▸ **BRIEF**: All the entries, exactly as they read, must be written out again.
-*-*-
(* ===== verification/Services.v ===== *)
(** * Services of components: keepalive loops and address mapping

    The loops of network/components/keepalive and proxyKeepalive over the ticks and stops they select, composed
    from the operations of Proxies, and network/components/addressmap. *)
From S2P Require Import Prelude GoUrl Peer Wire Opcode KeyPair Address ConnMgr Exchange Broadcast Node Proxies.
Local Open Scope Z_scope.
Local Open Scope go_scope.

Section services.
Context `{A : AddressOps} `{C : Codec} `{sp : SignaturePolicy} `{hp : HashPolicy} {Layer : Type}.
Variable Marshal : Message -> option (list Z).
Variable pbMarshal : proto -> option (list Z).
Abbreviation state := (NodeState Layer).

(** ** keepalive *)

(** What the select of a service finds: a tick, with the time, the time of the last message of each client, the proxy
    servers, and the order of the traversal of peers; or a closed channel. *)
Inductive ka_select := KTick (now : Z) (last : nat -> Z) (px : Proxy) (order : list key) | KStop | KKill.

(** keepaliveService: the clients reported at each tick.  A broadcast that panics or blocks ends it. *)
Fixpoint keepaliveService (p : keepalive) (nd : node) (t : tables) (sel : list ka_select) (n : Network) : res conn_err (list (list nat)) * Network :=
  match sel with
  | [] | KStop :: _ | KKill :: _ => (Ok [], n)
  | KTick now last px order :: sel =>
    match keepalive_tick Marshal pbMarshal p nd t now last px order n with
    | (Ok _, Ok silent, n) =>
      let '(r, n) := keepaliveService p nd t sel n in
      (match r with Ok l => Ok (silent :: l) | Err e => Err e | Panic => Panic end, n)
    | (Ok _, _, n) => (Panic, n)
    | (Err e, _, n) => (Err e, n)
    | (Panic, _, n) => (Panic, n)
    end
  end.

(** proxyKeepaliveService: how many ticks it worked. *)
Fixpoint proxyKeepaliveService (nd : node) (t : tables) (sel : list ka_select) (n : Network) : res ex_err nat * Network :=
  match sel with
  | [] | KStop :: _ | KKill :: _ => (Ok 0%nat, n)
  | KTick now last px _ :: sel =>
    match proxyKeepalive_tick Marshal pbMarshal nd t now last px n with
    | (Ok true, n) =>
      let '(r, n) := proxyKeepaliveService nd t sel n in
      (match r with Ok k => Ok (S k) | Err e => Err e | Panic => Panic end, n)
    | (Ok false, n) => (Ok 0%nat, n)
    | (Err e, n) => (Err e, n)
    | (Panic, n) => (Panic, n)
    end
  end.

(** Nothing is done after a stop. *)
Lemma services_stop p nd t sel rest n :
  keepaliveService p nd t (sel ++ KStop :: rest) n = keepaliveService p nd t sel n /\
  proxyKeepaliveService nd t (sel ++ KStop :: rest) n = proxyKeepaliveService nd t sel n.
Proof.
  split; revert n; (induction sel as [|[now last px order| |] sel IH]; intros n; [done| |done|done]);
    cbn [app keepaliveService proxyKeepaliveService].
  - destruct (keepalive_tick _ _ _ _ _ _ _ _ _ _) as [[[u|e|] [s|e'|]] n1]; try done. by rewrite IH.
  - destruct (proxyKeepalive_tick _ _ _ _ _ _ _ _) as [[[]|e|] n1]; try done. by rewrite IH.
Qed.

(** ** addressmap *)

Definition set_nAddress (a : key) (n : Network) : Network :=
  mkNetwork a (nConfig n) (writeBufferSize n) (nComponents n) (mgr n) (clients n) (conns n) (closed_socks n) (datagrams n) (events n) (killed n).

Definition addressmap_Startup (hash : list Z -> list Z) (MappingAddress : key) (s : state) : state :=
  match ParseAddress (nAddress (ns_net s)) with
  | None => s
  | Some _ =>
    match ParseAddress MappingAddress with
    | None => s
    | Some mapInfo =>
      let a := AddressInfo_String mapInfo in
      mkNodeState Layer (set_nAddress a (ns_net s)) (CreateID hash a (PublicKey (ns_keys s))) (ns_keys s) (ListenAddr s) (ns_opts s)
        (ns_transports s) (ProxyService s) (ns_Finish s) (ns_set s) (ns_CA s) (ns_ClientID s) (ns_listening s)
    end
  end.

(** The node takes the mapped address, and an identity with the same key under which it is found there; doing it
    again changes nothing. *)
Lemma addressmap_mapped hash m info s :
  is_Some (ParseAddress (nAddress (ns_net s))) -> ParseAddress m = Some info -> info_ok info ->
  let s' := addressmap_Startup hash m s in
  nAddress (ns_net s') = AddressInfo_String info /\ Address (ns_ID s') = AddressInfo_String info /\
  NetKey (ns_ID s') = PublicKey (ns_keys s) /\ Id (ns_ID s') = hash (PublicKey (ns_keys s)) /\
  addressmap_Startup hash m s' = s'.
Proof.
  intros [i0 E0] E Hi. cbv zeta. destruct (addressmap_Startup hash m s) as [net id keys la opts tr px fi st ca cl li] eqn:ES.
  unfold addressmap_Startup in ES. rewrite E0, E in ES. injection ES as <- <- <- <- <- <- <- <- <- <- <- <-.
  split_and!; try reflexivity. unfold addressmap_Startup. cbn [ns_net nAddress set_nAddress]. by rewrite ParseAddress_String, E.
Qed.
End services.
-*-*-
▸ **ANSWER TO THE EXERCISE**:
(* ===== verification/Services.v ===== *)
(** * Services of components: keepalive loops and address mapping

    The loops of network/components/keepalive and proxyKeepalive over the ticks and stops they select, composed
    from the operations of Proxies, and network/components/addressmap. *)
From S2P Require Import Prelude GoUrl Peer Wire Opcode KeyPair Address ConnMgr Exchange Broadcast Node Proxies.
Local Open Scope Z_scope.
Local Open Scope go_scope.

Section services.
Context `{A : AddressOps} `{C : Codec} `{sp : SignaturePolicy} `{hp : HashPolicy} {Layer : Type}.
Variable Marshal : Message -> option (list Z).
Variable pbMarshal : proto -> option (list Z).
Abbreviation state := (NodeState Layer).

(** ** keepalive *)

(** What the select of a service finds: a tick, with the time, the time of the last message of each client, the proxy
    servers, and the order of the traversal of peers; or a closed channel. *)
Inductive ka_select := KTick (now : Z) (last : nat -> Z) (px : Proxy) (order : list key) | KStop | KKill.

(** keepaliveService: the clients reported at each tick.  A broadcast that panics or blocks ends it. *)
Fixpoint keepaliveService (p : keepalive) (nd : node) (t : tables) (sel : list ka_select) (n : Network) : res conn_err (list (list nat)) * Network :=
  match sel with
  | [] | KStop :: _ | KKill :: _ => (Ok [], n)
  | KTick now last px order :: sel =>
    match keepalive_tick Marshal pbMarshal p nd t now last px order n with
    | (Ok _, Ok silent, n) =>
      let '(r, n) := keepaliveService p nd t sel n in
      (match r with Ok l => Ok (silent :: l) | Err e => Err e | Panic => Panic end, n)
    | (Ok _, _, n) => (Panic, n)
    | (Err e, _, n) => (Err e, n)
    | (Panic, _, n) => (Panic, n)
    end
  end.

(** proxyKeepaliveService: how many ticks it worked. *)
Fixpoint proxyKeepaliveService (nd : node) (t : tables) (sel : list ka_select) (n : Network) : res ex_err nat * Network :=
  match sel with
  | [] | KStop :: _ | KKill :: _ => (Ok 0%nat, n)
  | KTick now last px _ :: sel =>
    match proxyKeepalive_tick Marshal pbMarshal nd t now last px n with
    | (Ok true, n) =>
      let '(r, n) := proxyKeepaliveService nd t sel n in
      (match r with Ok k => Ok (S k) | Err e => Err e | Panic => Panic end, n)
    | (Ok false, n) => (Ok 0%nat, n)
    | (Err e, n) => (Err e, n)
    | (Panic, n) => (Panic, n)
    end
  end.

(** Nothing is done after a stop. *)
Lemma services_stop p nd t sel rest n :
  keepaliveService p nd t (sel ++ KStop :: rest) n = keepaliveService p nd t sel n /\
  proxyKeepaliveService nd t (sel ++ KStop :: rest) n = proxyKeepaliveService nd t sel n.
Proof.
  split; revert n; (induction sel as [|[now last px order| |] sel IH]; intros n; [done| |done|done]);
    cbn [app keepaliveService proxyKeepaliveService].
  - destruct (keepalive_tick _ _ _ _ _ _ _ _ _ _) as [[[u|e|] [s|e'|]] n1]; try done. by rewrite IH.
  - destruct (proxyKeepalive_tick _ _ _ _ _ _ _ _) as [[[]|e|] n1]; try done. by rewrite IH.
Qed.

(** ** addressmap *)

Definition set_nAddress (a : key) (n : Network) : Network :=
  mkNetwork a (nConfig n) (writeBufferSize n) (nComponents n) (mgr n) (clients n) (conns n) (closed_socks n) (datagrams n) (events n) (killed n).

Definition addressmap_Startup (hash : list Z -> list Z) (MappingAddress : key) (s : state) : state :=
  match ParseAddress (nAddress (ns_net s)) with
  | None => s
  | Some _ =>
    match ParseAddress MappingAddress with
    | None => s
    | Some mapInfo =>
      let a := AddressInfo_String mapInfo in
      mkNodeState Layer (set_nAddress a (ns_net s)) (CreateID hash a (PublicKey (ns_keys s))) (ns_keys s) (ListenAddr s) (ns_opts s)
        (ns_transports s) (ProxyService s) (ns_Finish s) (ns_set s) (ns_CA s) (ns_ClientID s) (ns_listening s)
    end
  end.

(** The node takes the mapped address, and an identity with the same key under which it is found there; doing it
    again changes nothing. *)
Lemma addressmap_mapped hash m info s :
  is_Some (ParseAddress (nAddress (ns_net s))) -> ParseAddress m = Some info -> info_ok info ->
  let s' := addressmap_Startup hash m s in
  nAddress (ns_net s') = AddressInfo_String info /\ Address (ns_ID s') = AddressInfo_String info /\
  NetKey (ns_ID s') = PublicKey (ns_keys s) /\ Id (ns_ID s') = hash (PublicKey (ns_keys s)) /\
  addressmap_Startup hash m s' = s'.
Proof.
  intros [i0 E0] E Hi. cbv zeta. destruct (addressmap_Startup hash m s) as [net id keys la opts tr px fi st ca cl li] eqn:ES.
  unfold addressmap_Startup in ES. rewrite E0, E in ES. injection ES as <- <- <- <- <- <- <- <- <- <- <- <-.
  split_and!; try reflexivity. unfold addressmap_Startup. cbn [ns_net nAddress set_nAddress]. by rewrite ParseAddress_String, E.
Qed.
End services.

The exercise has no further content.